Digital dollars can be designed in any number of ways, and these design choices will have profound implications for the people who use them. Congress should carefully consider why we need a digital dollar and what should be the core objectives. Is the goal of a digital dollar simply to make payments more efficient, or do we want a digital dollar that helps build a more equitable and inclusive financial system?
Under the strain of civil unrest and the COVID-19 lockdown, cracks that have long existed in the American economic system are widening into fissures, from health care and child care to food production and financial services. The accumulation of these fissures is exacerbating an already significant wealth and opportunity gap between richer and poorer American households, one that all too often falls along racial lines. According to Pew Research Center, the U.S. middle class has been shrinking over the past five decades and is no longer a large majority.
The wealth gap between upper-income and middle- and lower-income families is growing apace. Since 1983, the share of U.S. aggregate wealth of upper income families grew from 60% to 79%, while shares of wealth for middle income families fell from 32% to 17%, and from 7% to 4% for lower income families. Nearly half of all Americans live paycheck to paycheck.
In a recent Federal Reserve survey, one in five American workers lost their jobs in March, among which 40% were from low-income households making less than $40,000. The gap in access to financial services has made it difficult for even the government to quickly send rescue money to those in need under the CARES Act.
A few members in Congress had the courage to be innovative and introduced bills proposing a Fed-run digital dollar, but the focus of their bills was limited to a “digital dollar” that was merely a conduit for American households and businesses to open accounts directly with the Federal Reserve. Elsewhere in the private sector, Facebook revised its Libra offering in an attempt to placate the many and varied critiques of its first crypto-currency proposal. Libra’s response was simply falling back on conventional and not particularly innovative approaches.
These discussions are neglecting how technology design often reinforces the status quo and the gaps between the haves and the have-nots of America. Digital dollar efforts need to be intentional about how their designs leverage actual innovation in a way that helps bridge these gaps if our goal is to foster a more equitable and inclusive national economy.
Not unlike the social contract between banks and the public, there is also a social contract between financial platforms and the public. To reflect this truth, these digital dollar networks should be treated as public utilities. The public that uses digital dollar networks should share in the ownership and governance of these networks. Meaningful self-governance of the financial networks and platforms we use would help facilitate actual inclusion of communities in their economic growth and well-being rather than the predatory inclusion that is all-too-common in tech and financial circles.
In particular, for underserved communities to find a digital dollar useful and supportive of the kinds of services and products they need, the digital dollar network needs to be first designed around these communities' lived experiences and not based on assumptions or aggregate data. Community-based ownership would further ensure a meaningful role in the design of these networks. As owners, they can lay the foundational digital stack for a generative economic ecosystem that serves their real economic needs.
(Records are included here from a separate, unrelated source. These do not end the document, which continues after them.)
(** * Code-Guardian operational scripts: a shallow embedding

    Two scripts are modelled:
    - [scripts/performance-dashboard-server.py], the Flask dashboard that reads
      [performance/monitor_state.json] and [performance/alerts.log]
      (module [Dashboard]), together with the status policy of its page
      script (module [Page]);
    - [scripts/github-api-setup.py], the branch-protection configurator
      (module [Configurator]).

    Library calls whose code is not part of the repository (the JSON decoder,
    [datetime.fromisoformat], the HTTP session, the subprocess runner) are
    represented by what they hand back to the scripts. *)

From Stdlib Require Import ZArith List String Ascii Bool Lia Floats.
Import ListNotations.
Set Warnings "-register-all,-inexact-float".
Open Scope string_scope.
Open Scope Z_scope.

(** ** Python strings *)

Module Py.

(** [str.isspace] on the ASCII range: TAB, LF, VT, FF, CR, the four
    separators 0x1C-0x1F and the space.  Text is modelled as ASCII. *)
Definition is_space (c : ascii) : bool :=
  let n := nat_of_ascii c in
  ((9 <=? n) && (n <=? 13) || (28 <=? n) && (n <=? 32))%nat.

Fixpoint lstrip (s : string) : string :=
  match s with
  | String c r => if is_space c then lstrip r else s
  | EmptyString => EmptyString
  end.

(** Drops the trailing white space: a character is kept when something
    that is kept follows it, or when it is not white space itself. *)
Fixpoint rstrip (s : string) : string :=
  match s with
  | EmptyString => EmptyString
  | String c r =>
      match rstrip r with
      | EmptyString => if is_space c then EmptyString else String c EmptyString
      | String _ _ as r' => String c r'
      end
  end.

(** [s.strip()] *)
Definition strip (s : string) : string := rstrip (lstrip s).

(** [s.lower()] on the ASCII range. *)
Definition lower_char (c : ascii) : ascii :=
  let n := nat_of_ascii c in
  if ((65 <=? n) && (n <=? 90))%nat then ascii_of_nat (n + 32) else c.

Fixpoint lower (s : string) : string :=
  match s with
  | EmptyString => EmptyString
  | String c r => String (lower_char c) (lower r)
  end.

(** [s.replace(old, new)] for a one-character [old]. *)
Fixpoint replace_char (old : ascii) (new : string) (s : string) : string :=
  match s with
  | EmptyString => EmptyString
  | String c r =>
      if Ascii.eqb c old then new ++ replace_char old new r
      else String c (replace_char old new r)
  end.

(** [x in xs] for a list of strings. *)
Definition str_in (x : string) (xs : list string) : bool :=
  existsb (String.eqb x) xs.

(** Exceptions the scripts can meet.  [KeyboardInterrupt] is the only one
    that does not derive from [Exception]; [SystemExit] is not listed, it is
    an outcome of its own wherever it can occur. *)
Inductive exn :=
| AttributeError | TypeError | KeyError | ValueError | IndexError
| EOFError | OSError | KeyboardInterrupt.

Definition is_Exception (e : exn) : bool :=
  match e with KeyboardInterrupt => false | _ => true end.

(** A computation that returns or raises. *)
Definition res (A : Type) : Type := exn + A.

Definition bind_res {A B} (m : res A) (k : A -> res B) : res B :=
  match m with inl e => inl e | inr a => k a end.

End Py.

Notation "x <-- m ;; k" := (Py.bind_res m (fun x => k))
  (at level 61, m at next level, right associativity).

(** ** JSON values, as [json.load] and [response.json()] return them *)

Module Json.

Inductive json :=
| JNull                                   (* None *)
| JBool (b : bool)
| JInt (z : Z)
| JFloat (f : float)
| JStr (s : string)
| JArr (items : list json)
| JObj (fields : list (string * json)).   (* a dict, items in order *)

Fixpoint lookup (k : string) (kv : list (string * json)) : option json :=
  match kv with
  | [] => None
  | (k', v) :: r => if String.eqb k k' then Some v else lookup k r
  end.

(** Python truth value. *)
Definition truthy (v : json) : bool :=
  match v with
  | JNull => false
  | JBool b => b
  | JInt z => negb (z =? 0)
  | JFloat f => negb (PrimFloat.eqb f 0)
  | JStr s => negb (String.eqb s "")
  | JArr l => match l with [] => false | _ => true end
  | JObj l => match l with [] => false | _ => true end
  end.

(** [v.get(k, default)]: only a dict has the method. *)
Definition get (v : json) (k : string) (default : json) : Py.exn + json :=
  match v with
  | JObj kv => inr (match lookup k kv with Some x => x | None => default end)
  | _ => inl Py.AttributeError
  end.

(** [v[k]] for a string key. *)
Definition getitem (v : json) (k : string) : Py.exn + json :=
  match v with
  | JObj kv => match lookup k kv with Some x => inr x | None => inl Py.KeyError end
  | _ => inl Py.TypeError
  end.

End Json.
Import Json.

(** ** The page script of the dashboard (JavaScript) *)

Module Page.

Inductive status := good | critical.
Inductive comparison := gt | lt.

(** [function getStatusClass(metric, value, threshold, comparison)];
    the metric name is not used by the body.  Numbers are IEEE doubles. *)
Definition getStatusClass (value threshold : float) (c : comparison) : status :=
  match c with
  | gt => if PrimFloat.ltb threshold value then critical else good
  | lt => if PrimFloat.ltb value threshold then critical else good
  end.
Beyond governance, community-based ownership would allow the economic gains of the network to be equitably shared among all participants and not reserved for those who have access to capital and connections. That is, unlike Libra where the network is owned by Facebook and other big tech and financial firms, consideration should be given for public or co-operative ownership of digital dollar networks by the actual users. By placing the users at the top of the ownership structure, revenues and capital can be deployed to best serve the interests of these communities rather than a distant, often rent-seeking, third party.
Technological advancement has lowered the costs of creating and administering networks such that a cooperative model for a digital dollar network has become feasible and could unlock significantly more accessible and efficient financial services that are tailored to community needs. Slow paper checks and invoices and costly wire transfers can and should be made irrelevant. People getting faster and more direct access to money would be able to automate their cash flow, saving on time and costly fees.
It is time for policymakers to leverage technology for the have-nots and develop a digital dollar system that can do more than just make payments more efficient, and rather, lay a strong digital foundation for economic growth and innovation.